• The data
Ltac splice_next :=
  match goal with
  | |- context [splice ?a ?s ?d] =>
      let l := fresh "l" in let E := fresh "E" in let Hl := fresh "Hl" in
      let Hb := fresh "Hb" in let Hf := fresh "Hf" in
      destruct (splice_field a s d) as (l & E & Hl & Hb & Hf);
        [done|rewrite ?length_take, ?length_drop; simpl length; lia|done|auto with onewire|done|];
      rewrite E; cbn [mbind option_bind]
  end.

Ltac field_kept :=
  repeat first [eassumption | eapply at_field_splice;
    [eassumption|done|done|rewrite ?length_take, ?length_drop; simpl length; lia|]].

(** A checked record always has an image, with every field in its place and
    both pages closed. *)
Lemma image_ok r :
  Sgi.check r = true ->
  exists img, Sgi.image r = Some img /\ length img = 64%nat /\ bytes img /\
    crc16 0 (slice img 0 32) = 0xb001 /\ crc16 0 (slice img 32 64) = 0xb001 /\
    at_field (Sgi.barcode r) 1 img /\ at_field (take 9 (Sgi.part_no r)) 21 img /\
    at_field (drop 9 (Sgi.part_no r)) 35 img /\ at_field (Sgi.revision r) 38 img /\
    at_field (replicate 6 0xff) 42 img /\ at_field (Sgi.name r) 48 img.
Proof.
  intros Hc. destruct (check_ok r Hc) as (Hp & Hpb & [Hbl Hbb] & [Hrl Hrb] & [Hnl Hnb]).
  unfold Sgi.image. rewrite Hc.
  change Sgi.BARCODE_AT with 1. change Sgi.PART_BASE_AT with 21. change Sgi.PART_DASH_AT with 35.
  change Sgi.REVISION_AT with 38. change Sgi.FLAGS_AT with 42. change Sgi.NAME_AT with 48.
  change (Z.to_nat Sgi.PART_BASE_LEN) with 9%nat. change (Z.to_nat Sgi.FLAGS_LEN) with 6%nat.
  set (i0 := 1 :: replicate 63 32). assert (Hi0 : length i0 = 64%nat) by done.
  assert (Hi0b : bytes i0) by (constructor; [by split|by apply bytes_replicate]).
  assert (Hff : bytes (replicate 6 0xff)) by (by apply bytes_replicate).
  do 6 splice_next.
  destruct (close_page_ok l4 0) as (l5 & -> & Hl5 & Hb5 & Hk5 & Hc5); [done..|lia|]. cbn [mbind option_bind].
  destruct (close_page_ok l5 1) as (l6 & -> & Hl6 & Hb6 & Hk6 & Hc6); [done..|lia|].
  exists l6. split_and!; try done.
  - rewrite <- Hc5. f_equal. apply slice_ext; [lia|]. intros k Hk. apply Hk6. lia.
  - apply (at_field_ext _ _ l4); [field_kept|]. intros k Hk. rewrite Hk6, Hk5; [done|lia..].
  - apply (at_field_ext _ _ l4); [field_kept|]. intros k. rewrite length_take. intros Hk. rewrite Hk6, Hk5; [done|lia..].
  - apply (at_field_ext _ _ l4); [field_kept|]. intros k. rewrite length_drop. intros Hk. rewrite Hk6, Hk5; [done|lia..].
  - apply (at_field_ext _ _ l4); [field_kept|]. intros k Hk. rewrite Hk6, Hk5; [done|lia..].
  - apply (at_field_ext _ _ l4); [field_kept|]. intros k. rewrite length_replicate. intros Hk. rewrite Hk6, Hk5; [done|lia..].
  - apply (at_field_ext _ _ l4); [field_kept|]. intros k Hk. rewrite Hk6, Hk5; [done|lia..].
Qed.

End OneWireParts.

• Prompt
From the records above, return each line that has the string "fresh".

• The answer
      let l := fresh "l" in let E := fresh "E" in let Hl := fresh "Hl" in
      let Hb := fresh "Hb" in let Hf := fresh "Hf" in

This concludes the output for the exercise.